By TOM GODFREY
Pressure is escalating against border services agents to end the Cold War-era tactics such as ‘flying sweeps and cast and catch’ policies that are being waged against migrants for deportation from Canada.
The heavy-handed enforcement by the Canada Border Services Agency (CBSA), currently under appeal, has created an atmosphere of fear and mistrust of the authorities by many newcomers.
Worried migrants in some Toronto communities are hesitant to leave their homes, or to go to work, fearing they will be busted in a roadside or workplace check by lurking CBSA officials.
There are some families in the Bloor and Dufferin Streets area who fear venturing to their local grocery store, visiting Dufferin Mall or stopping at a coffee house for an expresso.
Let’s face it, migrants are scared that they will be rounded up and deported in a roadside sweep.
Social agencies and immigration workers in the area are receiving an increasing amount of calls from frightened migrants who are asking “if they should go to work”.
Community activist Vilma Filici, a past president of the Canadian Hispanic Congress, has seen the panic by undocumented workers before.
Filici, an immigration consultant, said calls to her office increased dramatically after the August 14 CBSA and OPP arrests of 21 workers in alleged traffic stops in North York. She represented two of the workers who, she said, were deported to Mexico within five days as they were sought on warrants.
“There was very little we could do for them,” she said. “There were already warrants issued for their arrests.”
Five of the workers have been deported; some were released on bonds and a number are still in detention.
“People are very concerned and they are calling for information,” Filici said. “Many of them want to know if they should go to work.”
She and area social workers worry that families may pull their children from school in a bid to avoid arrest.
“There is a lot of misinformation in the community,” Felici said. “A lot of people don’t know where they stand or what to do.”
Many of the migrants have no criminal record but their visas or work permits have expired. They are hired as day workers in the booming construction trades. Nearly all send money home to support their families.
Filici is hoping the situation doesn’t become as desperate as it was in 2006, with the mass deportation of thousands of undocumented Portuguese workers who were forced to leave Canada after living here for lengthy periods.
The CBSA at that time were deporting up to 30 people to Portugal nightly, and there were an estimated 15,000 undocumented workers living in the Toronto area.
Many people in the community are demanding to know why only those in the construction trades are being targeted for removal.
New Democrat MP Andrew Cash correctly states that the residents of his Davenport riding were racially profiled for checks at Dufferin Mall or area coffee shops.
Cash said it is mostly members of the Hispanic and Portuguese communities who are being singled out. He, too, has been receiving a steady stream of calls from agencies serving residents who were targeted by the CBSA.
“This is an outrage that is completely beyond the scope of what Canadians expect,” Cash said. “The CBSA and maybe the OPP are picking certain communities based on profiling.”

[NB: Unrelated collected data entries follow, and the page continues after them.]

Lemma dropna_pct_change_length (df : DataFrame) :
  columns df <> [] ->
  Forall (fun r => length r = length (columns df)) (rows df) ->
  (length (rows (dropna (pct_change df))) <= length (rows df) - 1)%nat.
Proof.
  intros Hcols Hlen. unfold dropna, pct_change. cbn [columns rows].
  destruct (rows df) as [| r rs]; [simpl; lia |].
  inversion Hlen as [| ? ? Hr _]; subst.
  cbn [pct_rows filter].
  rewrite first_pct_row_dropped
    by (first [ exact Hr
              | destruct (columns df); [contradiction | discriminate] ]).
  pose proof (filter_length_le (forallb notna) (pct_rows r rs)) as H.
  rewrite length_pct_rows in H. simpl. lia.
Qed.

(** X5: [n] price rows give at most [n - 1] returns, whatever the prices, so
    a download of at most two price rows leaves fewer than two periods:
    [fetch_data] returns normally and every covariance entry is NaN. *)
Theorem two_price_rows_give_nan_covariance
  (download : list string -> string -> string -> downloaded)
  (self : PortfolioOptimizer) (data : DataFrame) :
  as_frame (download (symbols self) (start_date self) (end_date self))
           (symbols self) = Ok data ->
  columns data <> [] ->
  Forall (fun r => length r = length (columns data)) (rows data) ->
  (length (rows data) <= 2)%nat ->
  (length (rows (dropna (pct_change data))) <= length (rows data) - 1)%nat
  /\ exists self',
       fetch_data download self = Ok self'
       /\ cov_matrix self'
          = Some (repeat (repeat NaN (length (columns data)))
                         (length (columns data))).
Proof.
  intros Hdata Hcols Hlen Hfew.
  pose proof (dropna_pct_change_length data Hcols Hlen) as Hle.
  split; [exact Hle |].
  destruct (fetch_data_few_rows download self data Hdata)
    as (self' & Hrun & _ & Hcov & _); [lia |].
  exists self'. split; assumption.
Qed.

Lemma two_price_rows_give_nan_covariance_witness :
  (length (rows (dropna (pct_change two_prices)))
   <= length (rows two_prices) - 1)%nat
  /\ exists self',
       fetch_data download_two_prices one_ticker = Ok self'
       /\ cov_matrix self'
          = Some (repeat (repeat NaN (length (columns two_prices)))
                         (length (columns two_prices))).
Proof.
  apply (two_price_rows_give_nan_covariance
           download_two_prices one_ticker two_prices).
  - reflexivity.
  - discriminate.
  - repeat constructor.
  - simpl. lia.
Defined.

(** ** What [fetch_data] leaves in the object *)

Lemma length_df_mean (df : DataFrame) :
  length (df_mean df) = length (columns df).
Proof. unfold df_mean. rewrite length_map. apply length_column_values. Qed.

Lemma np_cov_shape (nobs : nat) (X : list (list float64)) :
  length (np_cov nobs X) = length X
  /\ Forall (fun row => length row = length X) (np_cov nobs X).
Proof.
  unfold np_cov. split.
  - now rewrite !length_map.
  - apply Forall_forall. intros row Hrow.
    apply in_map_iff in Hrow as (di & <- & _). now rewrite !length_map.
Qed.

Lemma df_cov_shape (df : DataFrame) :
  length (df_cov df) = length (columns df)
  /\ Forall (fun row => length row = length (columns df)) (df_cov df).
Proof.
  unfold df_cov. rewrite <- (length_column_values df). apply np_cov_shape.
Qed.

Lemma length_series_scale (s : Series) (c : R) :
  length (series_scale s c) = length s.
Proof. unfold series_scale. apply length_map. Qed.

Lemma matrix_scale_shape (m : matrix) (c : R) (k : nat) :
  length m = k -> Forall (fun row => length row = k) m ->
  length (matrix_scale m c) = k
  /\ Forall (fun row => length row = k) (matrix_scale m c).
Proof.
  intros Hm Hrows. unfold matrix_scale. split.
  - now rewrite length_map.
  - apply Forall_forall. intros row Hrow.
    apply in_map_iff in Hrow as (r & <- & Hr).
    rewrite length_series_scale. rewrite Forall_forall in Hrows. now apply Hrows.
Qed.

Lemma dropna_no_missing (df : DataFrame) :
  Forall (fun r => forallb notna r = true) (rows (dropna df)).
Proof.
  unfold dropna. cbn [rows]. apply Forall_forall. intros r Hr.
  now apply filter_In in Hr.
Qed.

Lemma fetch_data_inv
  (download : list string -> string -> string -> downloaded)
  (self self' : PortfolioOptimizer) :
  fetch_data download self = Ok self' ->
  exists data,
    as_frame (download (symbols self) (start_date self) (end_date self))
             (symbols self) = Ok data
    /\ self' = mkPortfolioOptimizer
                 (symbols self) (start_date self) (end_date self)
                 (risk_free_rate self)
                 (Some (dropna (pct_change data)))
                 (Some (series_scale (df_mean (dropna (pct_change data))) 252))
                 (Some (matrix_scale (df_cov (dropna (pct_change data))) 252)).
Proof.
  unfold fetch_data. intros H.
  destruct (as_frame _ _) as [data | e]; cbn [bind] in H; [| discriminate H].
  exists data. split; [reflexivity |]. now injection H.
Qed.

(** X6: a successful [fetch_data] keeps the symbols, the dates and the
    risk-free rate, and fills all three attributes: a return series without
    missing values, one mean per column of that series and a square
    covariance matrix of the same size.  When the download has one column
    per symbol, [portfolio_stats] is then defined on every array with one
    weight per symbol. *)
Theorem fetch_data_fills_consistent_statistics
  (download : list string -> string -> string -> downloaded)
  (self self' : PortfolioOptimizer) :
  fetch_data download self = Ok self' ->
  symbols self' = symbols self
  /\ start_date self' = start_date self
  /\ end_date self' = end_date self
  /\ risk_free_rate self' = risk_free_rate self
  /\ exists rets mu cov,
       returns self' = Some rets
       /\ mean_returns self' = Some mu
       /\ cov_matrix self' = Some cov
       /\ Forall (fun r => forallb notna r = true) (rows rets)
       /\ length mu = length (columns rets)
       /\ length cov = length (columns rets)
       /\ Forall (fun row => length row = length (columns rets)) cov
       /\ (length (columns rets) = length (symbols self) ->
           forall w, length w = length (symbols self) ->
                     exists st, portfolio_stats self' w = Ok st).
Proof.
  intros H. destruct (fetch_data_inv download self self' H) as (data & _ & ->).
  cbn [symbols start_date end_date risk_free_rate returns mean_returns cov_matrix].
  repeat (split; [reflexivity |]).
  set (rets := dropna (pct_change data)).
  destruct (df_cov_shape rets) as [Lc Rc].
  destruct (matrix_scale_shape (df_cov rets) 252 _ Lc Rc) as [Lm Rm].
  exists rets, (series_scale (df_mean rets) 252), (matrix_scale (df_cov rets) 252).
  repeat (split; [reflexivity |]).
  split; [apply dropna_no_missing |].
  split; [now rewrite length_series_scale, length_df_mean |].
  split; [exact Lm |]. split; [exact Rm |].
  intros Hk w Hw. apply portfolio_stats_total; [| exact Hw].
  exists (series_scale (df_mean rets) 252), (matrix_scale (df_cov rets) 252).
  cbn [symbols mean_returns cov_matrix]. rewrite <- Hk.
  repeat split; try assumption.
  now rewrite length_series_scale, length_df_mean.
Qed.

Lemma fetch_data_fills_consistent_statistics_witness :
  symbols two_assets_fetched = symbols two_assets
  /\ start_date two_assets_fetched = start_date two_assets
  /\ end_date two_assets_fetched = end_date two_assets
  /\ risk_free_rate two_assets_fetched = risk_free_rate two_assets
  /\ exists rets mu cov,
       returns two_assets_fetched = Some rets
       /\ mean_returns two_assets_fetched = Some mu
       /\ cov_matrix two_assets_fetched = Some cov
       /\ Forall (fun r => forallb notna r = true) (rows rets)
       /\ length mu = length (columns rets)
       /\ length cov = length (columns rets)
       /\ Forall (fun row => length row = length (columns rets)) cov
       /\ (length (columns rets) = length (symbols two_assets) ->
           forall w, length w = length (symbols two_assets) ->
                     exists st, portfolio_stats two_assets_fetched w = Ok st).
Proof.
  apply (fetch_data_fills_consistent_statistics
           download_two_assets two_assets two_assets_fetched).
  exact fetch_two_assets.
Defined.

(** X7: a single ticker that is downloaded as a Series is handled as a table
    with the one column named after the first symbol: one mean return and a
    1 x 1 covariance matrix are stored. *)
Theorem series_download_is_one_column
  (download : list string -> string -> string -> downloaded)
  (self : PortfolioOptimizer) (s : Series) (name : string) (rest : list string) :
  download (symbols self) (start_date self) (end_date self) = PdSeries s ->
  symbols self = name :: rest ->
  exists self' rets m c,
    fetch_data download self = Ok self'
    /\ returns self' = Some rets
    /\ columns rets = [name]
    /\ mean_returns self' = Some [m]
    /\ cov_matrix self' = Some [[c]].
Proof.
  intros Hd Hs.
  assert (Hdata : as_frame (download (symbols self) (start_date self)
                              (end_date self)) (symbols self)
                  = Ok (to_frame s name))
    by (rewrite Hd, Hs; reflexivity).
  rewrite (fetch_data_frame download self _ Hdata).
  do 4 eexists. split; [reflexivity |].
  cbn [returns mean_returns cov_matrix]. split; [reflexivity |].
  split; [reflexivity |]. split; reflexivity.
Qed.

Lemma series_download_is_one_column_witness :
  exists self' rets m c,
    fetch_data download_series one_ticker = Ok self'
    /\ returns self' = Some rets
    /\ columns rets = ["A"%string]
    /\ mean_returns self' = Some [m]
    /\ cov_matrix self' = Some [[c]].
Proof.
  apply (series_download_is_one_column download_series one_ticker
           [Fin 1; Fin 2; Fin 4] "A"%string []).
  - reflexivity.
  - reflexivity.
Defined.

Many of us remember a similar 2006 ‘cast and catch’ program which led to migrants going underground and withdrawing their children from school and health care services. It led to a “Don’t Ask, Don’t Tell,” policy in which school officials were forbidden from asking the immigration status of children. Toronto was also declared a ‘sanctuary city’, allowing undocumented workers access to public services.
The policy was introduced after incidents in which CBSA officials pulled children out of school in an effort to find their parents who were in hiding.
Many insist the CBSA has run amok and say it’s time the agency be held more accountable to the public.